## PROBLEM REQUIREMENTS
The stretch wanted below opens at the line containing "Definition compute_mask (nm" and closes at the line containing "n <- get_item". Please return it exactly, with no other lines.

(Dataset excerpts)
--- START ---
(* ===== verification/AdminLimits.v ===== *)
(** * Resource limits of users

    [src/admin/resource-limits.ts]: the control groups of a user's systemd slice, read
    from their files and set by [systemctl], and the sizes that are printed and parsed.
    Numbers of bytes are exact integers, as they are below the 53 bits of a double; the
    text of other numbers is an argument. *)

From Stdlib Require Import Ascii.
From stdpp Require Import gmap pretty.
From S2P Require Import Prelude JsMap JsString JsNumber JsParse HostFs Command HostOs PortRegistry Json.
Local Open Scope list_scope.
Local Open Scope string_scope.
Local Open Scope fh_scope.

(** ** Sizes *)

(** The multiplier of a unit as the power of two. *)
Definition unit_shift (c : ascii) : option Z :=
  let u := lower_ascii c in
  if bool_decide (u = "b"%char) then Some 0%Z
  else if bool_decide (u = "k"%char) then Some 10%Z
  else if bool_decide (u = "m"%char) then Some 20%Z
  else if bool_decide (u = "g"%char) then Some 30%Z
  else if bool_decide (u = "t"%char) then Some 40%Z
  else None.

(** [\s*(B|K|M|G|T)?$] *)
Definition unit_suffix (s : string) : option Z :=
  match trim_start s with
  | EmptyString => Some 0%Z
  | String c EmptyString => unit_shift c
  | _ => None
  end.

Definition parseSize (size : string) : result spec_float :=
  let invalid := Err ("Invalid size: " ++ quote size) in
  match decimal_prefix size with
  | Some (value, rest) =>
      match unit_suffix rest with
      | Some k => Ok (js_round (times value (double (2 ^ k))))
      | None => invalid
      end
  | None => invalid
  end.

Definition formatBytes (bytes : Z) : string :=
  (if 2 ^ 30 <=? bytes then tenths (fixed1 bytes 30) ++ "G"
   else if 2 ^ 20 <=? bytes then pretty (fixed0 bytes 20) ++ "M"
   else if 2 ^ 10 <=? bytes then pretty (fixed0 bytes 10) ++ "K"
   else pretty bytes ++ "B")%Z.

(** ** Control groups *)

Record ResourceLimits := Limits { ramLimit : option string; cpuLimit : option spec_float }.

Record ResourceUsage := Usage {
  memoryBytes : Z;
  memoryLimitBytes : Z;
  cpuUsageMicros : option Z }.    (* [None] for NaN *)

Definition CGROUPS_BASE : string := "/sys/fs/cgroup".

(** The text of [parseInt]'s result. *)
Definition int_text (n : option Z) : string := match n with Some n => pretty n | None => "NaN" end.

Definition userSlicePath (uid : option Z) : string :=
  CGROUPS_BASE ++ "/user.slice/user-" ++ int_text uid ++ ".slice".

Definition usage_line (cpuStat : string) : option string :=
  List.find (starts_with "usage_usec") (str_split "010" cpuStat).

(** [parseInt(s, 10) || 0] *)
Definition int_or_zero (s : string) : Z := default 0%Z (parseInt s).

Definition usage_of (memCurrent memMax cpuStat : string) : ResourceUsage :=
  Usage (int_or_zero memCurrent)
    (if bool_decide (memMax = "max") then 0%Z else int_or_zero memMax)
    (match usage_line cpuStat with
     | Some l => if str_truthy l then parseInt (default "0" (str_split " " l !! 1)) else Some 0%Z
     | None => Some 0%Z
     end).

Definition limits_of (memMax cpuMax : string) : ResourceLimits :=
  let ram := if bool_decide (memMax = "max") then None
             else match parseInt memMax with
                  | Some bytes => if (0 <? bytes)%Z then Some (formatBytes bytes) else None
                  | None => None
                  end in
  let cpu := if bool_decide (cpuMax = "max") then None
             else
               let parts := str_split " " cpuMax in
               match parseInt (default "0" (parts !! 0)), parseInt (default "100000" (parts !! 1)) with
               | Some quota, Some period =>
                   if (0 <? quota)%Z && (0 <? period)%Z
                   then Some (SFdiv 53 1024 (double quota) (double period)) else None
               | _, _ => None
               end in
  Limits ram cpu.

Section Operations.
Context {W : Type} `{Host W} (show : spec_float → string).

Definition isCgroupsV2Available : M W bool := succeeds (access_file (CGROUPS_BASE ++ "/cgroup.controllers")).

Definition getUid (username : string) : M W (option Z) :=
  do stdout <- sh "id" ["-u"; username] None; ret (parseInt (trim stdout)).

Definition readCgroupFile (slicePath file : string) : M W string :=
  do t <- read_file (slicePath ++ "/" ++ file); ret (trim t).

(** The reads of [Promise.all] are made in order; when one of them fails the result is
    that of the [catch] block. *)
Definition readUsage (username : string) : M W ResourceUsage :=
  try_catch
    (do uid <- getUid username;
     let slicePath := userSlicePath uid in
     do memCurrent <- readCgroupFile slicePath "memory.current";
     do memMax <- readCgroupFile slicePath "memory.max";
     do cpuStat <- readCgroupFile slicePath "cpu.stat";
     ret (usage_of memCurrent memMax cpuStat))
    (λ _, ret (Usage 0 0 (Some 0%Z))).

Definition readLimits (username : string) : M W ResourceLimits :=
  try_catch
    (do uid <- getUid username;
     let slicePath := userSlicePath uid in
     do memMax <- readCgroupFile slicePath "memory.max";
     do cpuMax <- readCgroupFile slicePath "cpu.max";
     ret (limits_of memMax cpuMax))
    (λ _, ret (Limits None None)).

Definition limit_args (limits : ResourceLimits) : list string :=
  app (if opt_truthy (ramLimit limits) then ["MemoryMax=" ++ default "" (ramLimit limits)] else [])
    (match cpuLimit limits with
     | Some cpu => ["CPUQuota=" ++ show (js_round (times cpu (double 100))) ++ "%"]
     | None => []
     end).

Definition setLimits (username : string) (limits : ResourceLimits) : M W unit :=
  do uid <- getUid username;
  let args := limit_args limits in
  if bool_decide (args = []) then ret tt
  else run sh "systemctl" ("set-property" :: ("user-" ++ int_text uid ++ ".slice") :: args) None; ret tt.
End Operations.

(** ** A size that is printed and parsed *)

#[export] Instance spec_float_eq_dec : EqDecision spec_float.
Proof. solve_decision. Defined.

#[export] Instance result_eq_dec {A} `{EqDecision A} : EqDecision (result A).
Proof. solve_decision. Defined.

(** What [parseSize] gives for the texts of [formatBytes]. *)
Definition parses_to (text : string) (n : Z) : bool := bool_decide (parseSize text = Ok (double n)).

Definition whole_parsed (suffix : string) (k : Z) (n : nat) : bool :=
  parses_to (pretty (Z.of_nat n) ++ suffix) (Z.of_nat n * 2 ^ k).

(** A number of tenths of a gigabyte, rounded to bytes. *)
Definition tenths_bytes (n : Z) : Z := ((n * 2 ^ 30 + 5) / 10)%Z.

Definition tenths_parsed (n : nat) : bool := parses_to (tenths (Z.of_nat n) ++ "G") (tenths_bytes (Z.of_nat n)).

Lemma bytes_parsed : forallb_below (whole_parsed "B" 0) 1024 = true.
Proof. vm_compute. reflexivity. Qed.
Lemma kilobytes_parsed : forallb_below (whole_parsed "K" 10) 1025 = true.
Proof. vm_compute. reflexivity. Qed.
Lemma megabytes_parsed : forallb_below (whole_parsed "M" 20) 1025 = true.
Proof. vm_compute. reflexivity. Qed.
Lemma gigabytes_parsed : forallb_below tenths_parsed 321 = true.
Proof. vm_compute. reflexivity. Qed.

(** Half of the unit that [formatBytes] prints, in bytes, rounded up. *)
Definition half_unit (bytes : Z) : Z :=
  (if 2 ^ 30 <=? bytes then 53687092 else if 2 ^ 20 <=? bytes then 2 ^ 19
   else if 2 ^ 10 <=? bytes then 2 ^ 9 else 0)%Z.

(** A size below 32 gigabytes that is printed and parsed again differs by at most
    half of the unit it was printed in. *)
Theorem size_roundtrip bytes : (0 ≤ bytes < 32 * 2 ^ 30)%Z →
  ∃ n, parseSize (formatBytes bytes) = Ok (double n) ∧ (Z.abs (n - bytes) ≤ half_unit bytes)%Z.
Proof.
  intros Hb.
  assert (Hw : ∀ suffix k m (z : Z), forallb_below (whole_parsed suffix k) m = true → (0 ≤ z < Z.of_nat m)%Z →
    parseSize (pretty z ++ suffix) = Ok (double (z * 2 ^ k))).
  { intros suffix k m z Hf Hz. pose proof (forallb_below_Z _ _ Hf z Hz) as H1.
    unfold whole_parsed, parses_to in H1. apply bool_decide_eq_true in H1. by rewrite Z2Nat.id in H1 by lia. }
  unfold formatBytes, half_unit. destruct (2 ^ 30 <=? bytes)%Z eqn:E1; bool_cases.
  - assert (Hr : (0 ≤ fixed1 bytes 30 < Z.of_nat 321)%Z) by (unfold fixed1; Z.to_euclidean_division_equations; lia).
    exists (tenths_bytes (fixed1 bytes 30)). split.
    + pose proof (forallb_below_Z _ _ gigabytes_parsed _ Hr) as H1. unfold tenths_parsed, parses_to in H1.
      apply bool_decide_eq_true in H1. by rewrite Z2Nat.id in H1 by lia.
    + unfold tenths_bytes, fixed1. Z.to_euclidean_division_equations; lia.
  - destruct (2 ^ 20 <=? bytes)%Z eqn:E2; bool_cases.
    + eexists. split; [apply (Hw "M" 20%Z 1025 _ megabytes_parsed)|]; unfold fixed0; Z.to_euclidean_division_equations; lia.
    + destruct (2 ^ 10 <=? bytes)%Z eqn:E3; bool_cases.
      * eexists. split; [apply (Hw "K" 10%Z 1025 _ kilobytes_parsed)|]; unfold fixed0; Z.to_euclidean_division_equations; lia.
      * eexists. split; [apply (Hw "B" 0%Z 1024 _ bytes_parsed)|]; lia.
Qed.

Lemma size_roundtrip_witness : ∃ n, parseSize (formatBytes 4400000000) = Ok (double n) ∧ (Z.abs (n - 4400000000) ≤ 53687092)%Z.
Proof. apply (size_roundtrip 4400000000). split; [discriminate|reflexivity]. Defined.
--- END ---
--- START ---
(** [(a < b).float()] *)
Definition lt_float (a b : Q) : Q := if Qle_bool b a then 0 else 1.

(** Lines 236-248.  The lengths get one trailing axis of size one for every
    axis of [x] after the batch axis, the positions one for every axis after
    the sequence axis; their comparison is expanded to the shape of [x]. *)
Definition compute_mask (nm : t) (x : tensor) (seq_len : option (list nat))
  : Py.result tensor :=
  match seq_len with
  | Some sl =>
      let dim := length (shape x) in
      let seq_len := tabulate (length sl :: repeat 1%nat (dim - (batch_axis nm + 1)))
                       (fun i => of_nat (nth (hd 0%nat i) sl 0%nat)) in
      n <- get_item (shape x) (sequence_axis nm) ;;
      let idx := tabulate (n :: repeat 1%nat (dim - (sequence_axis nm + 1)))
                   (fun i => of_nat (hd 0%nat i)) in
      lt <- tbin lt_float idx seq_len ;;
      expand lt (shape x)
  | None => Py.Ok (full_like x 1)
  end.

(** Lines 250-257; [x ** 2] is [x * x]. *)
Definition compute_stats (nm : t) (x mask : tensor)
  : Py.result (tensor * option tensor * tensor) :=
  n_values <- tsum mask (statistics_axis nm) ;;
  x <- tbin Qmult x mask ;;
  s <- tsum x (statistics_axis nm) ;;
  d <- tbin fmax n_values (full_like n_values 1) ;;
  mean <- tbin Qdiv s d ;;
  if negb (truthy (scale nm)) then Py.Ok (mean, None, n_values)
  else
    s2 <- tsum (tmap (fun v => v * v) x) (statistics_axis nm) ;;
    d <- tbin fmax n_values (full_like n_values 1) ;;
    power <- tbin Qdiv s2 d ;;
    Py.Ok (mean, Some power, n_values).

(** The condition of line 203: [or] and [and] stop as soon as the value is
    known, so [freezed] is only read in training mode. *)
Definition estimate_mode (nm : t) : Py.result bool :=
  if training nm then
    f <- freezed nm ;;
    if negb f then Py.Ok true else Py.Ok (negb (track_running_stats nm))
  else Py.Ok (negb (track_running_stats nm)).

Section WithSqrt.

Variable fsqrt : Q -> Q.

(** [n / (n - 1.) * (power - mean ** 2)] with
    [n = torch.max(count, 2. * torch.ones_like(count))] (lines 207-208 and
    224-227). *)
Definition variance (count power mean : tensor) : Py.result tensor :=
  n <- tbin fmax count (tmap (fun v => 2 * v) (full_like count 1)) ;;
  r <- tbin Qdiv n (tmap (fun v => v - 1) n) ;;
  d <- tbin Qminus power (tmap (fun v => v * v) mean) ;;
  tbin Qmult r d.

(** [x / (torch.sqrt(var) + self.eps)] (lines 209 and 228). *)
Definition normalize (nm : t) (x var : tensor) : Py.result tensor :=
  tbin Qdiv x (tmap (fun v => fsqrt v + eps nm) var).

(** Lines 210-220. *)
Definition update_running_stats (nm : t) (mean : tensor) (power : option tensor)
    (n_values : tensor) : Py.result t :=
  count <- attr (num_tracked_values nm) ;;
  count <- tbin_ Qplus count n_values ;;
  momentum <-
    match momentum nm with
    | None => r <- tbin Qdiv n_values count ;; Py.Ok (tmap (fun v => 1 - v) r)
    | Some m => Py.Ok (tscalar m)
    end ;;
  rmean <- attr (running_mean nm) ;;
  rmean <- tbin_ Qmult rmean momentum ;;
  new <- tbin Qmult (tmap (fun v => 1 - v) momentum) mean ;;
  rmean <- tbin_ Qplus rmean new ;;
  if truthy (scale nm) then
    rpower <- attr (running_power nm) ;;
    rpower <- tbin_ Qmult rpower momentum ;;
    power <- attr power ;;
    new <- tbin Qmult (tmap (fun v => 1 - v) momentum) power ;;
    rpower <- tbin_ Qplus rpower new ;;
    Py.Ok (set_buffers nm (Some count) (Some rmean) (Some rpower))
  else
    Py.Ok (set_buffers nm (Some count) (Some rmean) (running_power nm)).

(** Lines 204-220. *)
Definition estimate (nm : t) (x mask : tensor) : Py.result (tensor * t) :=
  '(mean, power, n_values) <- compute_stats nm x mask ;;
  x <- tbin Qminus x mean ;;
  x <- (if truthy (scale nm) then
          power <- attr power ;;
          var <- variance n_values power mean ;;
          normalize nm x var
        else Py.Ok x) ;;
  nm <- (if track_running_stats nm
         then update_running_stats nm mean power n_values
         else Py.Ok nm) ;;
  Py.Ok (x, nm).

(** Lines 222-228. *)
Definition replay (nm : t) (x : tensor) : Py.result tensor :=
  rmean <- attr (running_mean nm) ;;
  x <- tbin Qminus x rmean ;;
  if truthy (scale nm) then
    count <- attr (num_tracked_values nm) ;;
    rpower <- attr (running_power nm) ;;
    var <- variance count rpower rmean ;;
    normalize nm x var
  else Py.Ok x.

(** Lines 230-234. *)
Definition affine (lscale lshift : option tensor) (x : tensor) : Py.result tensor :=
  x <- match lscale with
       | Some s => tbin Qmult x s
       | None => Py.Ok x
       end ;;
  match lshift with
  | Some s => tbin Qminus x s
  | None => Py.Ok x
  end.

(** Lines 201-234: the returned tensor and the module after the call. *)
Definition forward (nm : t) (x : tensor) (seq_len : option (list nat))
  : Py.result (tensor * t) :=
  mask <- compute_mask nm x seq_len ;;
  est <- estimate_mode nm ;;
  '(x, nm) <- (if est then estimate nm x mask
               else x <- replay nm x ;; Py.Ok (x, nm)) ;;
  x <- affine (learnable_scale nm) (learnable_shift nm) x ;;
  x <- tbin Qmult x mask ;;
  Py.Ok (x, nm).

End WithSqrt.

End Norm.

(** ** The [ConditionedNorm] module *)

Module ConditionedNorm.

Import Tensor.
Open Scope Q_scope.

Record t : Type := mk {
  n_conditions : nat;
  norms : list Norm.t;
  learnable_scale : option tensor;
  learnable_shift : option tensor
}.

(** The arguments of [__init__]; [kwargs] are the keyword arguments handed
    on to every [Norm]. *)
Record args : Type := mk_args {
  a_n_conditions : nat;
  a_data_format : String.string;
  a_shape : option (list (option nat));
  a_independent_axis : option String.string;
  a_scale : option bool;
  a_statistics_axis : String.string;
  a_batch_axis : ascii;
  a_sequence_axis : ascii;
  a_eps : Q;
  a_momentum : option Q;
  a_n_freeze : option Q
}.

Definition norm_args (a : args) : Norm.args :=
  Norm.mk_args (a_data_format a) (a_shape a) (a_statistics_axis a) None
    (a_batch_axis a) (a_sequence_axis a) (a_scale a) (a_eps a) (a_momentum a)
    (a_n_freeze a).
--- END ---
## REPLY
Definition compute_mask (nm : t) (x : tensor) (seq_len : option (list nat))
  : Py.result tensor :=
  match seq_len with
  | Some sl =>
      let dim := length (shape x) in
      let seq_len := tabulate (length sl :: repeat 1%nat (dim - (batch_axis nm + 1)))
                       (fun i => of_nat (nth (hd 0%nat i) sl 0%nat)) in
      n <- get_item (shape x) (sequence_axis nm) ;;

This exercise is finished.